The Use of Choral Music in late Twentieth-Century and early Twenty-first Century Film Scores

by Micah Bland
University of Texas at San Antonio

mdb04a@acu.edu
AMS-SW Conference, Fall 2013
Rice University, Houston

Poster Abstract

This presentation will trace the use of choral music in film of the late twentieth-century and early twenty-first century to determine the reasons for its increased use and demonstrate ways in which composers incorporate choral writing as an element in their musical scoring.

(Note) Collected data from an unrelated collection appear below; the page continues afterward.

(** C8.  When the merge gives a table and a file can be created under the
    output name followed by ".csv", [generate_csv] returns "CSV file
    generated successfully!" and leaves under that name the header line
    Issue Type,Summary,Label and, for each row of the table in order, the
    line of its cells under these three columns, and no other column; when
    the merge gives an error, it returns the error's message and writes
    nothing. *)
Theorem generate_csv_result (w : World) (jira_file map_file export_file_name : string) :
  (forall table,
     _merge_files w jira_file map_file = Ok (Value table) ->
     writable w (export_file_name +:+ ".csv") = true ->
     generate_csv w jira_file map_file export_file_name =
       Ok ("CSV file generated successfully!",
           mkWorld
             (<[export_file_name +:+ ".csv" :=
                  "Issue Type,Summary,Label" +:+ linesep w +:+
                  String.concat ""
                    (map (fun lr => String.concat ","
                                      [Csv.render (Pd.cell lr.2 "Issue Type");
                                       Csv.render (Pd.cell lr.2 "Summary");
                                       Csv.render (Pd.cell lr.2 "Label")] +:+ linesep w)
                         (rows table))]> (files w))
             (writable w) (linesep w))) /\
  (forall e,
     _merge_files w jira_file map_file = Ok (Error e) ->
     generate_csv w jira_file map_file export_file_name = Ok (message e, w)).
Proof.
  split.
  - intros table H Hw. unfold FileHandler.generate_csv. rewrite H. cbn [bind].
    unfold to_csv. unfold Pd.has_columns. rewrite (merge_files_columns _ _ _ _ H).
    replace (forallb _ FileHandler.export_columns) with true by (vm_compute; reflexivity).
    cbn [negb]. rewrite Hw. cbn [bind]. by rewrite csv_text_export.
  - intros e H. unfold FileHandler.generate_csv. by rewrite H.
Qed.

End CsvExport.

(** ** Period inference *)

(** [max] returns an element that no element exceeds. *)
Lemma ltb_le (a b : string) : String.ltb a b = true -> String.le a b.
Proof.
  unfold String.le, String.ltb, String.leb.
  by destruct (String.compare a b).
Qed.

Lemma ltb_false_le (a b : string) : String.ltb a b = false -> String.le b a.
Proof.
  unfold String.le, String.ltb, String.leb. rewrite (String.compare_antisym b a).
  by destruct (String.compare a b).
Qed.

Lemma fold_max_spec (l : list string) (x : string) :
  let m := fold_left (fun cur y => if String.ltb cur y then y else cur) l x in
  (m = x \/ m ∈ l) /\ String.le x m /\ forall y, y ∈ l -> String.le y m.
Proof.
  revert x. induction l as [|y l IH]; intros x; simpl.
  - split; [by left|]. split; [done|]. by intros y ?%elem_of_nil.
  - destruct (IH (if String.ltb x y then y else x)) as (Hm & Hx & Hall).
    destruct (String.ltb x y) eqn:E.
    + split; [right; destruct Hm as [->|Hm]; [left | by right]|].
      split; [by etrans; [apply ltb_le|]|].
      intros z [->|Hz]%elem_of_cons; [done | by apply Hall].
    + split; [destruct Hm as [->|Hm]; [by left | right; by right]|].
      split; [done|].
      intros z [->|Hz]%elem_of_cons; [|by apply Hall].
      by etrans; [apply ltb_false_le|].
Qed.

Lemma max_spec (l : list string) (m : string) :
  Py.max l = Ok m -> m ∈ l /\ forall y, y ∈ l -> String.le y m.
Proof.
  destruct l as [|x l]; [done|]. simpl. intros [= <-].
  destruct (fold_max_spec l x) as (Hm & Hx & Hall).
  split; [destruct Hm as [->|Hm]; [left | by right]|].
  intros y [->|Hy]%elem_of_cons; [done | by apply Hall].
Qed.

(** A match of the period pattern is two digits, a dot and a digit, and
    stands in the subject. *)
Lemma search_pi_shape (s m : string) :
  Re.search Re.pi_pattern s = Some m ->
  Py.contains m s = true /\
  exists a b d, m = String a (String b (String "." (String d EmptyString))) /\
    Re.is_digit a = true /\ Re.is_digit b = true /\ Re.is_digit d = true.
Proof.
  induction s as [|c s IH].
  - simpl. discriminate.
  - change (Re.search Re.pi_pattern (String c s))
      with (match Re.pi_pattern (String c s) with
            | Some n => Some (Re.take n (String c s))
            | None => Re.search Re.pi_pattern s
            end).
    destruct (Re.pi_pattern (String c s)) as [n|] eqn:E.
    + intros [= <-]. unfold Re.pi_pattern in E.
      destruct s as [|b [|x [|d rest]]]; try discriminate E.
      destruct (Re.is_digit c) eqn:Ec, (Re.is_digit b) eqn:Eb,
        (Ascii.eqb_spec x "."), (Re.is_digit d) eqn:Ed; try discriminate E.
      injection E as <-. subst x. split.
      * apply (contains_app_l
                 (String c (String b (String "." (String d EmptyString)))) rest).
      * by exists c, b, d.
    + intros H. destruct (IH H) as [Hc Hshape]. split; [|done].
      change (Py.contains m (String c s))
        with (String.prefix m (String c s) || Py.contains m s).
      by rewrite Hc, orb_true_r.
Qed.

(** The current period is a match of the pattern in some Sprint value, and
    no match taken from a Sprint value exceeds it. *)
Lemma determine_current_pi_spec (sprints : Series) (pi : string) :
  FileHandler._determine_current_pi sprints = Ok pi ->
  exists found,
    Forall2 (fun v m => exists s, v = VStr s /\ Re.search Re.pi_pattern s = Some m)
            (Pd.values sprints) found /\
    pi ∈ found /\ forall m, m ∈ found -> String.le m pi.
Proof.
  unfold FileHandler._determine_current_pi. intros H. bind_case_as H E.
  exists a. split; [|by apply max_spec].
  apply mapM_Forall2 in E. eapply Forall2_impl; [exact E|].
  intros v m Hv. unfold FileHandler.pi_of in Hv.
  destruct v as [s| |]; try discriminate Hv.
  destruct (Re.search Re.pi_pattern s) as [m'|] eqn:Es; [|discriminate Hv].
  injection Hv as ->. by exists s.
Qed.

(** Without a story row nothing is there to take the maximum of. *)
Lemma determine_current_pi_empty :
  FileHandler._determine_current_pi (mkSeries []) = Raise ValueError.
Proof. reflexivity. Qed.

Lemma sample_sprints (i j : nat) :
  let sprints := mkSeries [(0, VStr "PI23.1 Sprint 4"); (i, VStr "PI23.2 Sprint 1");
                           (j, VStr "PI23.2 Sprint 3")] in
  FileHandler._determine_current_pi sprints = Ok "23.2" /\
  FileHandler._determine_latest_sprint sprints "23.2" = Ok "3" /\
  FileHandler._compose_query sprints "23.2" "3" = Ok "PI23.2 Sprint 3".
Proof. repeat split; vm_compute; reflexivity. Qed.

Lemma rename_key_cell (old new c : string) (r : gmap string value) :
  c <> old -> c <> new -> Pd.cell (Pd.rename_key old new r) c = Pd.cell r c.
Proof.
  intros Ho Hn. unfold Pd.cell, Pd.rename_key. destruct (r !! old); [|done].
  rewrite lookup_insert_ne by done. by rewrite lookup_delete_ne.
Qed.

Lemma query_eq_none (df : DataFrame) (col s : string) :
  (forall lr, lr ∈ rows df -> Pd.cell lr.2 col <> VStr s) ->
  rows (Pd.query_eq df col s) = [].
Proof.
  unfold Pd.query_eq. simpl. induction (rows df) as [|lr l IH]; intros H; [done|].
  rewrite filter_cons_False by (apply H; left). apply IH.
  intros lr' Hin. apply H. by right.
Qed.

Section Inference.

Variable parse_csv : string -> Result DataFrame.
Variable parse_excel : string -> Result DataFrame.

Local Abbreviation _load_data := (FileHandler._load_data parse_csv parse_excel).
Local Abbreviation _normalize_jira_export_file :=
  (FileHandler._normalize_jira_export_file parse_csv parse_excel).

(** The example of the specification when the first story stands in the
    first row of the export, the one labelled 0: on the Sprint values
    "PI23.1 Sprint 4", "PI23.2 Sprint 1" and "PI23.2 Sprint 3" of the story
    rows the current period is "23.2", the current sub-period is "3", the
    label composed from the Sprint of the row labelled 0 is
    "PI23.2 Sprint 3", and the export normaliser returns exactly the story
    rows whose Sprint is that label. *)
Lemma sprint_inference_example (w : World) (file : string)
    (raw truncated_data : DataFrame) (i j : nat) :
  let sprints := mkSeries [(0, VStr "PI23.1 Sprint 4"); (i, VStr "PI23.2 Sprint 1");
                           (j, VStr "PI23.2 Sprint 3")] in
  let stories :=
    Pd.query_eq (Pd.rename truncated_data "Custom field (Feature Link)" "Feature")
                "Issue Type" "Story" in
  FileHandler._determine_current_pi sprints = Ok "23.2" /\
  FileHandler._determine_latest_sprint sprints "23.2" = Ok "3" /\
  FileHandler._compose_query sprints "23.2" "3" = Ok "PI23.2 Sprint 3" /\
  (_load_data w file = Ok (Value raw) ->
   Pd.getitem_columns raw FileHandler.jira_columns = Ok truncated_data ->
   Pd.loc_column stories "Sprint" = Ok sprints ->
   exists normalized_data,
     _normalize_jira_export_file w file = Ok (Value normalized_data) /\
     forall lr, lr ∈ rows normalized_data <->
                (lr ∈ rows stories /\ Pd.cell lr.2 "Sprint" = VStr "PI23.2 Sprint 3")).
Proof.
  intros sprints stories.
  destruct (sample_sprints i j) as (H1 & H2 & H3). fold sprints in H1, H2, H3.
  repeat split; try done.
  intros Hload Hsel Hloc.
  exists (Pd.query_eq stories "Sprint" "PI23.2 Sprint 3"). split.
  - unfold FileHandler._normalize_jira_export_file. rewrite Hload. cbn [bind].
    rewrite Hsel. unfold FileHandler.latest_sprint_rows. fold stories.
    rewrite Hloc. cbn [bind]. rewrite H1. cbn [bind]. rewrite H2. cbn [bind].
    by rewrite H3.
  - intros lr. unfold Pd.query_eq at 1. simpl. rewrite list_elem_of_filter. tauto.
Qed.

The study statistically analyzed the choral sections of films by four prominent composers: Ennio Morricone, John Williams, Hans Zimmer, and Howard Shore. The findings were that Morricone acted as a pioneer, composing choral music for film starting in the 1960s. The remaining three composers demonstrated a surge in their use of choral music a decade or more after the start of their careers. The neglect of choral singing in earlier films can be associated with a lack of funds and fear of covering up dialogue. On the other hand, Howard Shore’s inclusion of the choir can be traced to his love of opera.

Finally, the study analyzed the methods in which composers wrote for the choir. The results showed the greatest amount of choral writing in films during moments of conflict, ninety- one minutes total in the films analyzed. Fifty-seven minutes of choral singing accompanied scenes of travel, and the remainder of scene categories analyzed included less than thirty minutes of choral singing.